To shorten cooling/rewarming associated with hypothermic neuroprotection strategies during complex aortic arch surgery, selective cerebral perfusion (SCP) at 28 degrees C has recently been advocated, although its safe limits - especially with regard to the ischaemic tolerance of the spinal cord - have not been systematically examined.

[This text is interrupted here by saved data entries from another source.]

(** A pending [send_email] job with [retries = 3] and [maxRetries = 5]
    has [retries < maxRetries], and the poll query does not select it:
    the cycle does nothing but the query. *)
Lemma C6_counterexample :
  let j := Sample.job_ceiling5 in
  jobs Sample.world_ceiling5 !! 4%N = Some j
  /\ Job.job_type j = send_email
  /\ Job.status j = pending
  /\ Job.retries j < Job.maxRetries j
  /\ poll_query (jobs Sample.world_ceiling5) = []
  /\ events_since Sample.world_ceiling5
       (snd (pollJobs Sample.env_ok Sample.world_ceiling5))
     = [EvJobFind None].
Proof. vm_compute. by split_and!. Qed.

(** ** C7: where errors stop *)




(** ** C8: terminal states *)

(** C8 (as amended). A job that the store holds as [completed] or
    [failed] when a poll cycle starts is the same document after that
    cycle, and after any number of cycles that run one after the other:
    the poll query does not select it and [processEmailJob] runs on
    selected jobs only. (Inside one run of [processEmailJob] a job already
    stored as [completed] can still be overwritten by the [catch]
    block, and a cycle that overlaps another one can run on a copy it
    queried before the job became [completed].) *)
Theorem C8_terminal_jobs_untouched n env w k j :
  keyed Job._id (jobs w) ->
  jobs w !! k = Some j ->
  Job.status j = completed \/ Job.status j = failed ->
  jobs (cycles n env w) !! k = Some j.
Proof.
  intros Hk Hj Hst. revert w Hk Hj.
  induction n as [|n IH]; intros w Hk Hj; [done|].
  cbn [cycles]. apply IH; [by apply pollJobs_keyed|].
  apply pollJobs_unselected; [done..|].
  apply not_true_is_false. rewrite poll_filter_true. intros (_ & Hp & _).
  destruct Hst; congruence.
Qed.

Twenty juvenile Yorkshire pigs (30.3+/-2.8kg) were randomly allocated to undergo circulatory arrest and SCP at 28 degrees C for 90 min (group A; N=12) or 120 min (group B; N=8) at 50 mmHg using alpha-stat pH management. Spinal cord blood flow (SCBF) was assessed using fluorescent microspheres at baseline (prior to SCP); at 5 and 80 min during SCP, and at 1, 5 and 48 h after cardiopulmonary bypass (CPB). A modified Tarlov score was used to evaluate neurobehavioural recovery in all survivors blindly from videotapes for 5 days postoperatively. Histological ischaemic spinal cord injury was scored after sacrifice.


All pigs could be weaned from CPB and ventilation, but seven pigs (58%) in group A and five (63%) in group B developed multi-organ failure and died within 24h. SCBF diminished immediately after initiation of SCP and was absent throughout SCP in all segments below T8/9, recovering to baseline 1h after SCP at all cord levels. All survivors suffered moderate-to-severe histological lumbar spinal cord damage, more severe in group B (p< or =0.049). Three of five group A pigs recovered normal function, but two suffered paraparesis. Group B survivors had a worse neurologic outcome (p<0.0001): all suffered paraplegia (one immediate, and two on day 2, after initial recovery).


SCP provides insufficient SCBF below T8/9 to sustain cord viability. At 28 degrees C, the ischaemic tolerance of the cord may be exceeded enough by 90 min to impair function; by 120 min, SCP at 28 degrees C invariably results in paraplegia.